● **WHAT YOU WILL DO**:
Check each line below for the word "assert", and copy those that have it.

━━━ GIVEN ENTRIES ━━━

(* ===== verification/EventLog.v ===== *)
(** * The tables events and outbox

    What the appending operations of internal/infra/postgres do to the two
    tables, for every behaviour of the database: both inserts of each event or
    nothing, one version per event of an aggregate, and reads in the order of
    versions. *)
From S2P Require Import Prelude Go Identifiers Money Transaction Account Book Events Ports.
From S2P Require Import World LedgerService LedgerSafety Transfer TransferService InMemory.
From S2P Require Import Postgres Projection Production Reachable.
From stdpp Require Import base gmap strings list sorting.
Local Open Scope Z_scope.

Section eventlog.
Context {U : UuidLib} {O : Oracle}.

(** ** The rows that an append writes *)

(** [seq] is the last number drawn from the sequence, [i] the index of the
    head of the list. *)
Fixpoint event_rows (agg ty : string) (n i seq : Z) (es : list StoredEvent) : list EventRow :=
  match es with
  | [] => []
  | e :: es =>
      MkEventRow (seq + 1) agg ty (SE_EventType e) (event_version n i) (SE_Payload e)
        (db_time (SE_OccurredAt e)) :: event_rows agg ty n (i + 1) (seq + 1) es
  end.

Fixpoint outbox_rows (agg ty : string) (seq : Z) (now : time) (es : list StoredEvent)
    : list OutboxRow :=
  match es with
  | [] => []
  | e :: es =>
      MkOutboxRow (seq + 1) agg ty (SE_EventType e) (SE_Payload e) false now None ::
      outbox_rows agg ty (seq + 1) now es
  end.

Definition row_version (r : EventRow) : string * Z := (ev_aggregate_id r, ev_version r).

(** The constraint uq_aggregate_version. *)
Definition versions_unique (l : list EventRow) : Prop := NoDup (row_version <$> l).

Lemma has_version_spec agg v l :
  existsb (has_version agg v) l = false <-> (agg, v) ∉ row_version <$> l.
Proof.
  rewrite <- not_true_iff_false, existsb_exists, list_elem_of_fmap. unfold has_version. split.
  - intros H (r & [= -> ->] & Hr). apply H. exists r. split; [by apply list_elem_of_In|].
    rewrite bool_decide_eq_true_2, Z.eqb_refl by done. done.
  - intros H (r & Hr & Hv). bool_prop. apply H. exists r. split; [unfold row_version; congruence|].
    by apply list_elem_of_In.
Qed.

Lemma outbox_rows_fresh agg ty seq now es :
  Forall (fun r => seq < ob_id r <= seq + Z.of_nat (length es) /\ ob_published r = false)
    (outbox_rows agg ty seq now es) /\
  NoDup (ob_id <$> outbox_rows agg ty seq now es).
Proof.
  revert seq. induction es as [|e es IH]; intros seq; cbn [outbox_rows length]; csimpl.
  { split; constructor. }
  destruct (IH (seq + 1)) as [Hf Hn]. split.
  - constructor; [simpl; split; [lia|done]|]. eapply Forall_impl; [exact Hf|].
    intros r [? ?]. simpl. split; [lia|done].
  - constructor; [|done]. intros (r & Hr & Hin)%list_elem_of_fmap.
    rewrite Forall_forall in Hf. specialize (Hf r Hin). lia.
Qed.

(** *** Statements that succeed *)

Lemma exec_at_Ok_inv {A} (q : stmt A) w a w' :
  exec_at q w = (Ok a, w') ->
  db_fault (w_stmt w) = Up /\ q (w_db w) = (Ok a, w_db w') /\ w_uuid w' = w_uuid w.
Proof.
  unfold exec_at. destruct (db_fault (w_stmt w)); [|done|by destruct (q (w_db w))].
  destruct (q (w_db w)) as [r d]. intros [= -> <-]. done.
Qed.

Lemma conflictErr_Ok_inv m w w' : conflictErr m w = (Ok tt, w') -> m w = (Ok tt, w').
Proof. unfold conflictErr. by destruct (m w) as [[[]|e] w1]; intros [= <-]. Qed.

Lemma insert_event_Ok_inv agg ty v e d d' :
  insert_event agg ty v e d = (Ok tt, d') ->
  (agg, v) ∉ row_version <$> t_events d /\
  d' = set_events (set_seqs d (seq_events d + 1) (seq_outbox d) (seq_history d)) (t_events d ++
    [MkEventRow (seq_events d + 1) agg ty (SE_EventType e) v (SE_Payload e)
       (db_time (SE_OccurredAt e))]).
Proof.
  unfold insert_event. destruct (existsb _ _) eqn:E; [done|]. intros [= <-].
  by apply has_version_spec in E.
Qed.

Lemma append_unique (l : list EventRow) r :
  versions_unique l -> row_version r ∉ row_version <$> l -> versions_unique (l ++ [r]).
Proof.
  unfold versions_unique. intros Hl Hr. rewrite fmap_app. apply NoDup_app. split_and!; [done| |].
  - intros x Hx. csimpl. intros Hy. apply list_elem_of_singleton in Hy as ->. done.
  - csimpl. apply NoDup_singleton.
Qed.

(** *** The loops *)

Lemma outbox_loop_Ok agg ty n i now es w w' :
  outbox_loop agg ty n i now es w = (Ok tt, w') ->
  t_events (w_db w') = t_events (w_db w) ++ event_rows agg ty n i (seq_events (w_db w)) es /\
  t_outbox (w_db w') = t_outbox (w_db w) ++ outbox_rows agg ty (seq_outbox (w_db w)) now es /\
  seq_outbox (w_db w') = seq_outbox (w_db w) + Z.of_nat (length es) /\
  (versions_unique (t_events (w_db w)) -> versions_unique (t_events (w_db w'))).
Proof.
  revert i w. induction es as [|e es IH]; intros i w.
  { intros [= <-]. simpl. by rewrite !app_nil_r, Z.add_0_r. }
  cbn [outbox_loop]. intros H. go_inv.
  match goal with H : conflictErr _ _ = (Ok ?u, _) |- _ => destruct u;
    apply conflictErr_Ok_inv, exec_at_Ok_inv in H as (_ & E1 & _) end.
  match goal with H : exec_at _ _ = _ |- _ => apply exec_at_Ok_inv in H as (_ & E2 & _) end.
  match goal with H : outbox_loop _ _ _ _ _ _ _ = _ |- _ =>
    destruct (IH _ _ H) as (Hev & Hob & Hseq & Hu) end.
  apply insert_event_Ok_inv in E1 as [Hnew Hd1].
  match type of E2 with _ ?d = (Ok _, ?d') => assert (Hd2 : d' = (insert_outbox agg ty e now d).2)
    by (by rewrite E2) end.
  rewrite Hd2, Hd1 in Hev, Hob, Hseq, Hu. cbn in Hev, Hob, Hseq, Hu. rewrite Hev, Hob, <- !app_assoc.
  split_and!; [done|done|cbn [length]; lia|]. intros Hl. rewrite app_assoc, <- Hev. apply Hu.
  by apply append_unique.
Qed.

Lemma append_loop_unique agg ty n i es w w' :
  append_loop agg ty n i es w = (Ok tt, w') ->
  versions_unique (t_events (w_db w)) -> versions_unique (t_events (w_db w')).
Proof.
  revert i w. induction es as [|e es IH]; intros i w; [by intros [= <-]|].
  cbn [append_loop]. intros H. go_inv.
  match goal with H : conflictErr _ _ = (Ok ?u, _) |- _ => destruct u;
    apply conflictErr_Ok_inv, exec_at_Ok_inv in H as (_ & E1 & _) end.
  apply insert_event_Ok_inv in E1 as [Hnew Hd1]. intros Hl. eapply IH; [done|].
  rewrite Hd1. by apply append_unique.
Qed.

(** ** A transaction is applied or not *)

(** How [with_tx] ends: rolled back (or never begun), or its body ran without
    an error and was committed, with or without an acknowledgement. *)
Lemma with_tx_cases {A} (body : time -> M World A) w :
  ((exists e, (with_tx body w).1 = Err e) /\
     forall X (g : DB -> X), TableOf g -> g (w_db (with_tx body w).2) = g (w_db w)) \/
  (exists a w1, body (db_clock (w_stmt w)) (tick_stmt w) = (Ok a, w1) /\
     w_db (with_tx body w).2 = w_db w1 /\
     ((with_tx body w).1 = Ok a \/ exists e, (with_tx body w).1 = Err e)).
Proof.
  unfold with_tx. destruct (db_fault (w_stmt w)); [|by left; split; [eauto|]..].
  destruct (body _ (tick_stmt w)) as [[a|e] w1] eqn:Hb.
  2:{ left. split; [by eexists|]. intros X g Hg. by rewrite <- (Hg (w_db w) (w_db w1)). }
  destruct (db_fault (w_stmt w1)).
  - right. eauto 10.
  - left. split; [by eexists|]. intros X g Hg. by rewrite <- (Hg (w_db w) (w_db w1)).
  - right. exists a, w1. eauto 10.
Qed.

(** ** Invariants of the two tables through every operation

    An invariant of the tables events and outbox that [AppendWithOutbox] keeps
    is kept by the whole program: nothing else writes to them. *)
Class LogInvariant (P : World -> Prop) : Prop := {
  log_ext w w' :
    t_events (w_db w') = t_events (w_db w) -> t_outbox (w_db w') = t_outbox (w_db w) ->
    seq_outbox (w_db w) <= seq_outbox (w_db w') -> P w -> P w';
  log_append agg ty n es :: Keeps P (AppendWithOutbox agg ty n es);
}.

Definition log_tables (d : DB) : list EventRow * list OutboxRow := (t_events d, t_outbox d).
#[global] Instance log_tables_table : TableOf log_tables. Proof. done. Qed.

Lemma untouched_log (P : World -> Prop) {A} (m : St World A) :
  LogInvariant P -> Steps (untouched log_tables) m -> Keeps P m.
Proof. intros LI H w Hw. destruct (H w) as [[= He Ho] _ _ _ Hs]. by eapply log_ext. Qed.

#[global] Instance log_app (P : World -> Prop) `{LI : !LogInvariant P} : AppInvariant P.
Proof.
  split.
  - intros w. by apply log_ext.
  - intros w. by apply log_ext.
  - intros tx w. by apply log_ext.
  - intros id. by apply untouched_log, pg_FindByID_untouched.
  - by apply untouched_log, pg_FindAll_untouched.
  - intros a. by apply untouched_log, pg_Save_untouched.
  - apply _.
  - intros e. by apply untouched_log, ProjectAccountOpened_untouched.
  - intros e. apply untouched_log, ProjectTransactionRecorded_untouched; done || apply _.
Qed.

(** ** One version per event of an aggregate *)

Definition log_unique (w : World) : Prop := versions_unique (t_events (w_db w)).

Lemma with_tx_unique {A} (body : time -> M World A) :
  (forall t w a w', body t w = (Ok a, w') -> log_unique w -> log_unique w') ->
  Keeps log_unique (with_tx body).
Proof.
  intros Hb w Hw. destruct (with_tx_cases body w) as [[_ H]|(a & w1 & H1 & H2 & _)].
  - unfold log_unique. by rewrite (H _ t_events _).
  - unfold log_unique. rewrite H2. by apply (Hb _ _ _ _ H1).
Qed.

#[global] Instance log_unique_invariant : LogInvariant log_unique.
Proof.
  split; [unfold log_unique; by intros w w' -> _ _|]. intros agg ty n es.
  apply with_tx_unique. intros t w [] w' H. by apply (outbox_loop_Ok _ _ _ _ _ _ _ _ H).
Qed.
#[global] Instance pg_Append_unique agg ty n es : Keeps log_unique (pg_Append agg ty n es).
Proof. apply with_tx_unique. intros t w [] w' H. by apply (append_loop_unique _ _ _ _ _ _ _ H). Qed.

(** ** Reading *)

Definition version_lt (a b : StoredEvent) : Prop := SE_Version a < SE_Version b.

Lemma sorted_versions_strict l :
  StronglySorted version_le l -> NoDup (ev_version <$> l) ->
  StronglySorted version_lt (stored_event <$> l).
Proof.
  induction 1 as [|r l Hl IH Hr]; csimpl; [constructor|].
  intros [Hn Hd]%NoDup_cons. constructor; [by apply IH|]. rewrite Forall_fmap.
  rewrite Forall_forall in Hr |- *. intros x Hx. specialize (Hr x Hx). unfold version_le in Hr.
  unfold version_lt, compose; simpl. assert (ev_version r <> ev_version x); [|lia].
  intros E. apply Hn. rewrite E. by apply list_elem_of_fmap_2.
Qed.

(** Lists with strictly increasing versions are determined by their elements. *)
Lemma version_lt_unique l1 l2 :
  StronglySorted version_lt l1 -> StronglySorted version_lt l2 -> l1 ≡ₚ l2 -> l1 = l2.
Proof. apply StronglySorted_unique_strong. unfold version_lt. intros; lia. Qed.

Lemma version_lt_filter (f : StoredEvent -> bool) l :
  StronglySorted version_lt l -> StronglySorted version_lt (List.filter f l).
Proof.
  induction 1 as [|r l Hl IH Hr]; simpl; [constructor|]. destruct (f r); [|done].
  constructor; [done|]. rewrite Forall_forall in Hr |- *. intros x Hx.
  apply Hr. by apply list_elem_of_In, filter_In in Hx as [Hx%list_elem_of_In _].
Qed.

(** The versions of one aggregate are distinct. *)
Lemma aggregate_versions agg (f : EventRow -> bool) l :
  (forall r, f r = true -> ev_aggregate_id r = agg) ->
  versions_unique l -> NoDup (ev_version <$> List.filter f l).
Proof.
  intros Hf. unfold versions_unique. induction l as [|r l IH]; csimpl; [constructor|].
  intros [Hn Hd]%NoDup_cons. destruct (f r) eqn:E; [|by apply IH]. csimpl.
  constructor; [|by apply IH]. intros (x & Hv & Hx)%list_elem_of_fmap. apply Hn.
  apply list_elem_of_In, filter_In in Hx as [Hx Hfx]. apply list_elem_of_fmap. exists x.
  split; [|by apply list_elem_of_In]. unfold row_version. by rewrite (Hf r E), (Hf x Hfx), Hv.
Qed.

Context `{OLaws : !OracleLaws}.

#[local] Instance version_le_trans : Transitive version_le.
Proof. unfold version_le. intros a b c. lia. Qed.
#[local] Instance version_le_total : Total version_le.
Proof. unfold version_le. intros a b. lia. Qed.

Lemma LoadEventsFrom_Ok agg v w l w' :
  log_unique w -> pg_LoadEventsFrom agg v w = (Ok l, w') ->
  StronglySorted version_lt l /\
  l ≡ₚ stored_event <$> List.filter (after_version agg v) (t_events (w_db w)) /\
  t_events (w_db w') = t_events (w_db w).
Proof using OLaws.
  intros Hu. unfold pg_LoadEventsFrom. intros H. go_inv.
  match goal with H : exec _ _ = _ |- _ => unfold exec in H;
    apply exec_at_Ok_inv in H as (_ & E & _) end.
  injection E as <- <-. set (rows := List.filter _ (unordered _ _)).
  assert (Hp : rows ≡ₚ List.filter (after_version agg v) (t_events (w_db w))).
  { apply filter_perm, unordered_perm. }
  split_and!; [|by rewrite merge_sort_Permutation, Hp|done].
  apply sorted_versions_strict; [by apply StronglySorted_merge_sort; apply _|].
  rewrite merge_sort_Permutation, Hp. apply (aggregate_versions agg); [|exact Hu].
  intros r Hr. unfold after_version in Hr. by bool_prop.
Qed.
End eventlog.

━━━

● **FINISHED EXERCISE**:
  match type of E2 with _ ?d = (Ok _, ?d') => assert (Hd2 : d' = (insert_outbox agg ty e now d).2)
  unfold version_lt, compose; simpl. assert (ev_version r <> ev_version x); [|lia].
  assert (Hp : rows ≡ₚ List.filter (after_version agg v) (t_events (w_db w))).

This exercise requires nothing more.